Wow! You just got a letter from a company saying they'll find scholarships for you. What a great deal! After all, who has time to research scholarship opportunities? But be careful — there are a lot of scholarship search scams out there. Watch for these crooked claims and make sure you're not being taken for a ride:
"For a small fee, we'll give you the most comprehensive list of scholarships for which you're eligible from the largest database available."
You should never spend your hard-earned money on a fee-based matching service. The biggest and best scholarship databases are available for free on the web. The number of scholarships some services boast can be misleading because individual sponsors could offer hundreds of different scholarships.
"$6.6 billion in scholarship money went unclaimed last year."

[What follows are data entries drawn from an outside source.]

(* ===== verification/World.v ===== *)
(** * The world the VM manager acts on

    The state of [firecracker.Manager] (its maps guarded by [mu]) together with
    what it drives: the database, the host's file system, the TAP devices, the
    cgroup directories and the running Firecracker processes.

    Every call that leaves the program (a SQL statement, a system call, a
    netlink request, a Firecracker API request, an external command, a wait)
    goes through [ext], which asks [fate] what becomes of it: it proceeds, it
    fails without an effect, or it fails after its effect.  Nothing is assumed
    of [fate], so a theorem quantified over the environment covers every
    pattern of failures and cancellations, at any point. *)

From S2P Require Import Prelude GoStrings Paths Types Store.
Open Scope Z_scope.

(** ** Third-party code *)

(** The Firecracker VMM, by its API: [vmm] is the state of one process. *)
Class FirecrackerVMM := {
  vmm : Type;
  fc_start : option string → vmm;                   (* text of --config-file, if given *)
  fc_action : string → vmm → result vmm;            (* PUT /actions *)
  fc_set_state : string → vmm → result vmm;         (* PATCH /vm *)
  fc_create_snapshot : vmm → result (string * string);    (* state and memory files *)
  fc_load_snapshot : string → string → vmm → result vmm;
  fc_patch_hotplug : Z → vmm → result vmm;
  fc_get_hotplug : vmm → result (Z * Z * Z);        (* total, requested, plugged *)
}.

Inductive node := Dir | File (content : string).

#[global] Instance node_eq_dec : EqDecision node.
Proof. solve_decision. Defined.

(** What may go wrong with an external call. *)
Inductive fault := Failure (msg : string) | Cancellation.
Definition fault_error (f : fault) : error :=
  match f with Failure msg => ErrOther msg | Cancellation => ErrCanceled end.

Inductive outcome := Proceed | FailBefore (f : fault) | FailAfter (f : fault).

(** The environment: one decision per external call, indexed by a counter. *)
Class Env := {
  fate : nat → outcome;
  now_ms : nat → Z;                                 (* the clock *)
  now_text : nat → string;                          (* the clock in RFC 3339 *)
  new_uuid : nat → string;
  random_name : nat → string;                       (* of os.CreateTemp *)
  random_machine_id : nat → string;                 (* 32 hex digits *)
  mod_time : nat → string → Z * string;             (* UnixNano and RFC 3339 text of a file's time *)
  clone_supported : nat → bool;                     (* FICLONE on this file system *)
  short_read : nat → nat;                           (* how much a read(2) returns, less one *)
  exec_command : string → list string → gmap string node → bool * gmap string node;
}.

(** Documented behaviour of the commands the manager runs (debugfs, resize2fs,
    ssh-keygen): a command changes no file but those its arguments name, or
    name with a [.pub] appended. *)
Class CommandsLocal `{Env} : Prop :=
  exec_local name args m p :
    p ∉ args → (∀ a, a ∈ args → p ≠ a +:+ ".pub") →
    snd (exec_command name args m) !! p = m !! p.
Lemma open_excl_Ok p w w' :
  open_excl p w = (Ok tt, w') → fs w !! p = None ∧ fs w' !! p = Some (File "").
Proof.
  intros E%ext_Ok. simpl in E. destruct (fs w !! p) as [[|c]|]; try done.
  destruct (parent_ok p (fs w)); [|done]. injection E as <-. split; [done|]. apply lookup_insert_eq.
Qed.

Lemma open_read_Ok p w c w' : open_read p w = (Ok c, w') → fs w !! p = Some (File c).
Proof.
  intros E%ext_Ok. simpl in E. destruct (fs w !! p) as [[|d]|]; try done. by injection E as <- <-.
Qed.

(** [seg] written at [op] into [d]. *)
Definition copied (op : nat) (seg d d' : string) : Prop :=
  (∀ i, byte_at d' i =
     if bool_decide (op ≤ i < op + String.length seg)%nat then byte_at seg (i - op) else byte_at d i) ∧
  String.length d' =
    if bool_decide (seg = "") then String.length d
    else ((op + String.length seg) `max` String.length d)%nat.

Lemma copied_nil op d : copied op "" d d.
Proof. split; [|done]. intros i. by rewrite bool_decide_eq_false_2 by (simpl; lia). Qed.

Lemma str_nonempty_length s : s ≠ "" → (0 < String.length s)%nat.
Proof. destruct s; simpl; [done|lia]. Qed.

Lemma copied_app op data seg d d' :
  data ≠ "" → copied (op + String.length data) seg (spliced op data d) d' →
  copied op (data +:+ seg) d d'.
Proof.
  intros Hne [Hb Hl]. apply str_nonempty_length in Hne as Hpos. split.
  - intros i. rewrite Hb, byte_at_spliced, byte_at_app, str_length_app.
    repeat case_bool_decide; first [done|lia|f_equal; lia].
  - rewrite Hl, length_spliced, str_length_app.
    rewrite (bool_decide_eq_false_2 (data +:+ seg = "")) by (by intros [??]%str_app_eq_nil).
    case_bool_decide as Hs; [subst seg; simpl|]; lia.
Qed.

Definition limited (limit : option nat) (s : string) : string :=
  match limit with Some n => str_take n s | None => s end.

Lemma str_take_drop n s : str_take n s +:+ str_drop n s = s.
Proof. revert s. induction n as [|n IH]; intros [|c s]; try done. simpl. by rewrite str_app_cons, IH. Qed.
Lemma str_drop_drop n k s : str_drop k (str_drop n s) = str_drop (n + k) s.
Proof. revert s. induction n as [|n IH]; intros [|c s]; simpl; try done. by destruct k. Qed.
Lemma str_take_split n k s : (k ≤ n)%nat → str_take n s = str_take k s +:+ str_take (n - k) (str_drop k s).
Proof.
  revert n s. induction k as [|k IH]; intros n s Hk.
  - by rewrite str_app_nil_l, Nat.sub_0_r.
  - destruct n as [|n]; [lia|]. destruct s as [|c s]; simpl.
    + by destruct (n - k)%nat.
    + rewrite str_app_cons, <-IH by lia. done.
Qed.

Lemma read_chunk_Ok src off max w data w' c :
  (0 < max)%nat → fs w !! src = Some (File c) → read_chunk src off max w = (Ok data, w') →
  ∃ n, (n ≤ max)%nat ∧ data = str_take n (str_drop off c) ∧
       (data = "" → str_drop off c = "").
Proof.
  intros Hmax Hc E. unfold read_chunk in E. inv_ok E. apply ext_Ok in E. simpl in E.
  injection E0 as <- <-. rewrite Hc in E. injection E as <- <-.
  exists (S (short_read (tick w)) `min` max)%nat. split; [lia|]. split; [done|].
  destruct max as [|max]; [lia|]. by destruct (str_drop off c).
Qed.

(** What one successful read contributes. *)
Lemma chunk_split n ip limit c data :
  (n ≤ default n limit)%nat → data = str_take n (str_drop ip c) →
  limited limit (str_drop ip c) =
  data +:+ limited ((λ l, l - String.length data)%nat <$> limit) (str_drop (ip + String.length data) c).
Proof.
  intros Hn Hdata. set (k := String.length data).
  assert (k = n `min` String.length (str_drop ip c))%nat as Hk
    by (unfold k; by rewrite Hdata, length_str_take).
  assert (data = str_take k (str_drop ip c)) as Hd.
  { rewrite Hdata. destruct (decide (n ≤ String.length (str_drop ip c))%nat).
    - by rewrite Hk, Nat.min_l by lia.
    - by rewrite !str_take_all by lia. }
  rewrite <-str_drop_drop, Hd at 1. destruct limit as [l|]; simpl in *.
  - apply str_take_split. lia.
  - by rewrite str_take_drop.
Qed.

Lemma min_limit b limit :
  (0 < b)%nat → limit ≠ Some 0%nat →
  (0 < b `min` default b limit)%nat ∧ ∀ l, limit = Some l → (b `min` default b limit ≤ l)%nat.
Proof.
  intros Hb Hl. destruct limit as [[|l]|]; simpl; [done|..]; split; try lia; [|done].
  intros ? [= <-]. lia.
Qed.

(** One round: nothing is left, or a non-empty chunk is moved. *)
Lemma copy_loop_step fuel checked dst src c op ip limit d w w' :
  src ≠ dst → fs w !! src = Some (File c) → fs w !! dst = Some (File d) →
  copy_loop (S fuel) checked dst src op ip limit w = (Ok tt, w') →
  (limited limit (str_drop ip c) = "" ∧ fs w' !! dst = Some (File d)) ∨
  ∃ data w3, data ≠ "" ∧
    limited limit (str_drop ip c) = data +:+
      limited ((λ l, l - String.length data)%nat <$> limit) (str_drop (ip + String.length data) c) ∧
    fs w3 !! src = Some (File c) ∧ fs w3 !! dst = Some (File (spliced op data d)) ∧
    copy_loop fuel checked dst src (op + String.length data) (ip + String.length data)
      ((λ l, l - String.length data)%nat <$> limit) w3 = (Ok tt, w').
Proof.
  intros Hne Hc Hd E. pose proof (no_at_ne _ _ Hne) as Hat.
  cbn [copy_loop] in E. apply bind_Ok in E as ([] & w1 & E1 & E).
  rewrite <-(keeps_Ok (λ w, fs w !! src) _ _ _ _ E1) in Hc.
  rewrite <-(keeps_Ok (λ w, fs w !! dst) _ _ _ _ E1) in Hd.
  destruct (decide (limit = Some 0%nat)) as [->|Hlim].
  { left. by injection E as <-. }
  set (max := (buffer_size `min` default buffer_size limit)%nat) in E.
  destruct (min_limit _ _ buffer_size_pos Hlim) as [Hmax Hle]. fold max in Hmax, Hle.
  clearbody max.
  assert (∃ data w2, read_chunk src ip max w1 = (Ok data, w2) ∧
    (if bool_decide (data = "") then mret tt
     else write_at dst op data ;;
          copy_loop fuel checked dst src (op + String.length data) (ip + String.length data)
            ((λ l, l - String.length data)%nat <$> limit)) w2 = (Ok tt, w')) as (data & w2 & Er & Ek).
  { destruct limit as [[|l]|]; [done|..]; by apply bind_Ok in E. }
  destruct (read_chunk_Ok _ _ _ _ _ _ _ Hmax Hc Er) as (n & Hn & Hdata & Hend).
  rewrite <-(keeps_Ok (λ w, fs w !! src) _ _ _ _ Er) in Hc.
  rewrite <-(keeps_Ok (λ w, fs w !! dst) _ _ _ _ Er) in Hd.
  case_bool_decide as Hemp.
  { left. injection Ek as <-. rewrite (Hend Hemp). by destruct limit as [[]|]. }
  apply bind_Ok in Ek as ([] & w3 & Ew & Ek). right. exists data, w3.
  destruct (on_file_Ok _ _ _ _ Ew) as (d0 & Hd0 & Hd3). rewrite Hd in Hd0. injection Hd0 as <-.
  split_and!; [done| |by rewrite <-Hc; apply (keeps_Ok (λ w, fs w !! src) _ _ _ _ Ew)|done|done].
  eapply chunk_split; [|done]. destruct limit as [l|]; simpl; [|lia].
  specialize (Hle l eq_refl). lia.
Qed.

(** The loop copies what is left of the source, up to the limit. *)
Lemma copy_loop_Ok fuel checked dst src c : ∀ op ip limit d w w',
  src ≠ dst → fs w !! src = Some (File c) → fs w !! dst = Some (File d) →
  (String.length (limited limit (str_drop ip c)) < fuel)%nat →
  copy_loop fuel checked dst src op ip limit w = (Ok tt, w') →
  ∃ d', fs w' !! dst = Some (File d') ∧ copied op (limited limit (str_drop ip c)) d d'.
Proof.
  induction fuel as [|fuel IH]; intros op ip limit d w w' Hne Hc Hd Hfuel E; [lia|].
  destruct (copy_loop_step _ _ _ _ _ _ _ _ _ _ _ Hne Hc Hd E)
    as [[-> Hw']|(data & w3 & Hdata & Hsplit & Hc3 & Hd3 & Ek)].
  { exists d. split; [done|]. apply copied_nil. }
  apply str_nonempty_length in Hdata as Hpos.
  rewrite Hsplit in Hfuel |- *. rewrite str_length_app in Hfuel.
  pose proof (λ Hf, IH _ _ _ _ _ _ Hne Hc3 Hd3 Hf Ek) as Hrest.
  destruct Hrest as (d' & Hd' & Hcp); [lia|].
  exists d'. split; [done|]. by apply copied_app.
Qed.

Lemma copied_whole c d' : copied 0 c "" d' → d' = c.
Proof.
  intros [Hb Hl]. assert (String.length d' = String.length c) as Hlen.
  { rewrite Hl. case_bool_decide; subst; simpl; lia. }
  apply byte_at_ext; [done|]. intros i Hi. rewrite Hb, bool_decide_eq_true_2 by (simpl in *; lia).
  by rewrite Nat.sub_0_r.
Qed.

Lemma rounds_Ok src w n w' c :
  fs w !! src = Some (File c) → rounds src w = (Ok n, w') → w' = w ∧ n = S (String.length c).
Proof. intros Hc E. unfold rounds, gets in E. rewrite Hc in E. by injection E as <- <-. Qed.

(** From an empty destination, the dense copies reproduce the source. *)
Lemma dense_Ok checked dst src c w w' n :
  src ≠ dst → fs w !! src = Some (File c) → fs w !! dst = Some (File "") →
  n = S (String.length c) →
  copy_loop n checked dst src 0 0 None w = (Ok tt, w') → fs w' !! dst = Some (File c).
Proof.
  intros Hne Hc Hd -> E.
  destruct (copy_loop_Ok (S (String.length c)) _ _ _ c 0%nat 0%nat None _ _ _ Hne Hc Hd ltac:(simpl; lia) E) as (d' & Hd' & Hcp).
  simpl in Hcp. by rewrite Hd', (copied_whole _ _ Hcp).
Qed.

(** ** The sparse copy *)

Context `{!SparseSeekLaws}.

Definition unsupported (c : string) (off : nat) : Prop :=
  seek_data c off = SeekUnsupported ∨ ∃ d, seek_data c off = SeekTo d ∧ seek_hole c d = SeekUnsupported.

(** The first [off] bytes are in place, nothing but zeros follows. *)
Definition copied_to (c : string) (off : nat) (d : string) : Prop :=
  ∀ i, byte_at d i = if bool_decide (i < off)%nat then byte_at c i else ascii_of_nat 0.

Lemma resized_copied c d : copied_to c (String.length c) d → resized (String.length c) d = c.
Proof.
  intros Hd. apply byte_at_ext; rewrite length_resized; [done|]. intros i Hi.
  by rewrite byte_at_resized, Hd, !bool_decide_eq_true_2 by done.
Qed.
(* ===== verification/Host.v ===== *)
(** * What the manager does to the host for one VM
    (internal/firecracker/manager.go, internal/cgroup)

    The paths of a VM, the metadata of the base image, the rewriting of the
    guest's identity on its disk, the TAP link and the Firecracker API calls:
    the pieces [Manager.v] composes into the lifecycle operations. *)

From S2P Require Import Prelude GoStrings Paths IPNet Crypto Json Types Store Config PrivateNet.
From S2P Require Import Memory World.
From stdpp Require Import sorting.
Open Scope Z_scope.

(** ** Paths *)

Record layout := MkLayout {
  vmDir : string;
  runtimeDir : string;
  sleepDir : string;
  diskPath : string;
  configPath : string;
  socketPath : string;
  stdoutPath : string;
  stderrPath : string;
  sleepStatePath : string;
  sleepMemPath : string;
}.

Definition layout_of (cfg : Config) (name : string) : layout :=
  let vmDir := path_Join [StateDir cfg; "vms"; name] in
  let runtimeDir := path_Join [vmDir; "run"] in
  let sleepDir := path_Join [vmDir; "sleep"] in
  {| vmDir := vmDir;
     runtimeDir := runtimeDir;
     sleepDir := sleepDir;
     diskPath := path_Join [vmDir; "rootfs.ext4"];
     configPath := path_Join [runtimeDir; "firecracker.json"];
     socketPath := path_Join [runtimeDir; "firecracker.sock"];
     stdoutPath := path_Join [runtimeDir; "stdout.log"];
     stderrPath := path_Join [runtimeDir; "stderr.log"];
     sleepStatePath := path_Join [sleepDir; "vmstate"];
     sleepMemPath := path_Join [sleepDir; "memory"] |}.

Record snapshotLayout := MkSnapshotLayout {
  sl_dir : string;
  sl_statePath : string;
  sl_memPath : string;
  sl_diskPath : string;
}.

Definition snapshotLayout_of (cfg : Config) (name : string) : snapshotLayout :=
  let dir := path_Join [StateDir cfg; "snapshots"; name] in
  {| sl_dir := dir;
     sl_statePath := path_Join [dir; "vmstate"];
     sl_memPath := path_Join [dir; "memory"];
     sl_diskPath := path_Join [dir; "rootfs.ext4"] |}.

Definition coldVMDir (cfg : Config) (name : string) : string :=
  if is_empty (cold_Dir (ColdStorage cfg)) then ""
  else path_Join [cold_Dir (ColdStorage cfg); "vms"; name].

Definition coldDiskPath (cfg : Config) (name : string) : string :=
  let dir := coldVMDir cfg name in
  if is_empty dir then "" else path_Join [dir; "rootfs.ext4"].

(** ** Boot configuration text *)

Record preparedNetwork := MkNetwork {
  nw_tapName : string;
  nw_guestMAC : string;
  nw_guestCIDR : string;
  nw_hostIP : Z;
  nw_guestIP : Z;
  nw_hostIPv4 : Z;
  nw_guestIPv4 : Z;
}.

(** The IPv4 pair is always present in a prepared network. *)
Definition bootArgs (cfg : Config) (netdev : preparedNetwork) : string :=
  "console=ttyS0 reboot=k panic=1 net.ifnames=0 root=/dev/vda rw memhp_default_state=online_movable quiet loglevel=3 systemd.show_status=false rd.systemd.show_status=false" +:+
  " firedoze.guest_ip=" +:+ IP_String (nw_guestIP netdev) +:+
  " firedoze.host_ip=" +:+ IP_String (nw_hostIP netdev) +:+
  " firedoze.guest_ipv4=" +:+ IP_String (nw_guestIPv4 netdev) +:+
  " firedoze.host_ipv4=" +:+ IP_String (nw_hostIPv4 netdev) +:+
  " firedoze.memory_port=" +:+ FormatInt (gc_MemoryPort (GuestControl cfg)) +:+
  (if dns_Enabled (DNS cfg) then
     " firedoze.dns_ip=" +:+ dns_ListenIP (DNS cfg) +:+
     " firedoze.dns_domain=" +:+ dns_Domain (DNS cfg)
   else "").

Definition macForVMName (name : string) : string :=
  let sum := sha256 (bytes_of name) in
  let at_ i := hex2 (default 0 (sum !! i)) in
  "06:00:" +:+ at_ 0%nat +:+ ":" +:+ at_ 1%nat +:+ ":" +:+ at_ 2%nat +:+ ":" +:+ at_ 3%nat.

Definition hotplug_json (h : option memoryHotplugConfig) : json :=
  match h with
  | None => JNull
  | Some h => JObject ([("total_size_mib", JInt (TotalSizeMiB h))] ++
                       omitempty "slot_size_mib" (JInt (SlotSizeMiB h)) ++
                       omitempty "block_size_mib" (JInt (BlockSizeMiB h)))
  end.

Though it would be nice if there were piles of money out there waiting for someone to claim them, the truth is that most financial aid programs are highly competitive. Statements about billions of dollars going unclaimed are based on old estimates of unused employer tuition benefits that the general public can't get anyway.
A handful of highly restricted scholarships sometimes go unclaimed because they can't be claimed. For example, the Zolp scholarship at Loyola University of Chicago is available to a Catholic student born with a last name of "Zolp". Most years there are one or two students who qualify, and occasionally there are none. But you can't change your name to qualify for the award.
"You are guaranteed a minimum of $1,000 in financial aid sources."
A service can't guarantee you'll receive funding because they have no control over the decisions made by the scholarship judges.
"Everybody is eligible."
While scholarships are awarded based on a variety of merits and needs, some set of restrictions always applies since sponsors are looking for candidates who match certain criteria.